RECORDS Block Start

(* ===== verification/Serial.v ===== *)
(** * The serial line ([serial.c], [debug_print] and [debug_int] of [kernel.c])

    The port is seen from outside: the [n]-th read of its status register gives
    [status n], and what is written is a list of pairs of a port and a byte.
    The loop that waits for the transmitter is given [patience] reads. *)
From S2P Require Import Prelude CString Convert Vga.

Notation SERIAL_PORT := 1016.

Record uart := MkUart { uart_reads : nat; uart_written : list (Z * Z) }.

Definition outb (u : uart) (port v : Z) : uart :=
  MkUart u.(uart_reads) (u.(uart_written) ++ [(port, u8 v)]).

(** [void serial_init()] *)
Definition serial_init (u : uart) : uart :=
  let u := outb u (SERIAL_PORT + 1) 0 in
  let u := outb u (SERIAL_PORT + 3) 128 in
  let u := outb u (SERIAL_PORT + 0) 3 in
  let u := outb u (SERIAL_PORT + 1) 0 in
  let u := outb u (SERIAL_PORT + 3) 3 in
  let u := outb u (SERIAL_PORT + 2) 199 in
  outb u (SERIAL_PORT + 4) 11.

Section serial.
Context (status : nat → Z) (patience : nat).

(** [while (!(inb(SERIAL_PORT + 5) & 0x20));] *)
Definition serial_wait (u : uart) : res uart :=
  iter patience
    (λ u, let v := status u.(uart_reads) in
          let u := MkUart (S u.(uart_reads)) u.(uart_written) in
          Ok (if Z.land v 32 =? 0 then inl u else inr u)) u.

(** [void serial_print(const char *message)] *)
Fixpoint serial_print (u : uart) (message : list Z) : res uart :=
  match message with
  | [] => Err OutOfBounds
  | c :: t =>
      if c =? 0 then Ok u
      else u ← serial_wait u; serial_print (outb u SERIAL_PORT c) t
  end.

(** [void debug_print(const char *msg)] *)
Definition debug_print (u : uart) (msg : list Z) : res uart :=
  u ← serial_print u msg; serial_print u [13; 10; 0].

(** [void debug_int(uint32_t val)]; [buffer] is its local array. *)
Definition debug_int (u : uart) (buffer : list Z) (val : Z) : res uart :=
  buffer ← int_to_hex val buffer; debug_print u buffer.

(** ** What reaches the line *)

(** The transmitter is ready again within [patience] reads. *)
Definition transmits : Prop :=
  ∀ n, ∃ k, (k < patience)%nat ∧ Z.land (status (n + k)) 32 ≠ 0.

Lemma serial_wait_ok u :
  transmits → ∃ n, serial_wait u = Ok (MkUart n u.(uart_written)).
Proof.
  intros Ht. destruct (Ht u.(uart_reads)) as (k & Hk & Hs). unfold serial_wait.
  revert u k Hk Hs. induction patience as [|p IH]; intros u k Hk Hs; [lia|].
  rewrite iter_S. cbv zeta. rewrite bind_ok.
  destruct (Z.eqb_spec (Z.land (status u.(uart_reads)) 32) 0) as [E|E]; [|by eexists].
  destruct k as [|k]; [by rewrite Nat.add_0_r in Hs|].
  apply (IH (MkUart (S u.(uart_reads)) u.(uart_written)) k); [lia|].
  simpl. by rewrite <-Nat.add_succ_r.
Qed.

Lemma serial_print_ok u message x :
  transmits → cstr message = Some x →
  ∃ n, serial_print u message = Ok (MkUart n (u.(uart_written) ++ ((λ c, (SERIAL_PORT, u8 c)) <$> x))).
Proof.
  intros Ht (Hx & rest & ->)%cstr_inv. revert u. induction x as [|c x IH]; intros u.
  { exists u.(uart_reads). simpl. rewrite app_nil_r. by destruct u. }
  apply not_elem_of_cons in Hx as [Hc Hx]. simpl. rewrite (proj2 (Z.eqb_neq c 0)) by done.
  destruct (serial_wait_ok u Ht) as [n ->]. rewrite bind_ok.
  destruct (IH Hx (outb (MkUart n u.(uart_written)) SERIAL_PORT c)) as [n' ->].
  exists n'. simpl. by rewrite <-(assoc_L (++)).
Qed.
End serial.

RECORDS Block End

◆ **REQUIRED WORK**:
Report the number of lines in the records that hold "MkUart" and write no other words.

◆ **RESULT OF THE TASK**:
7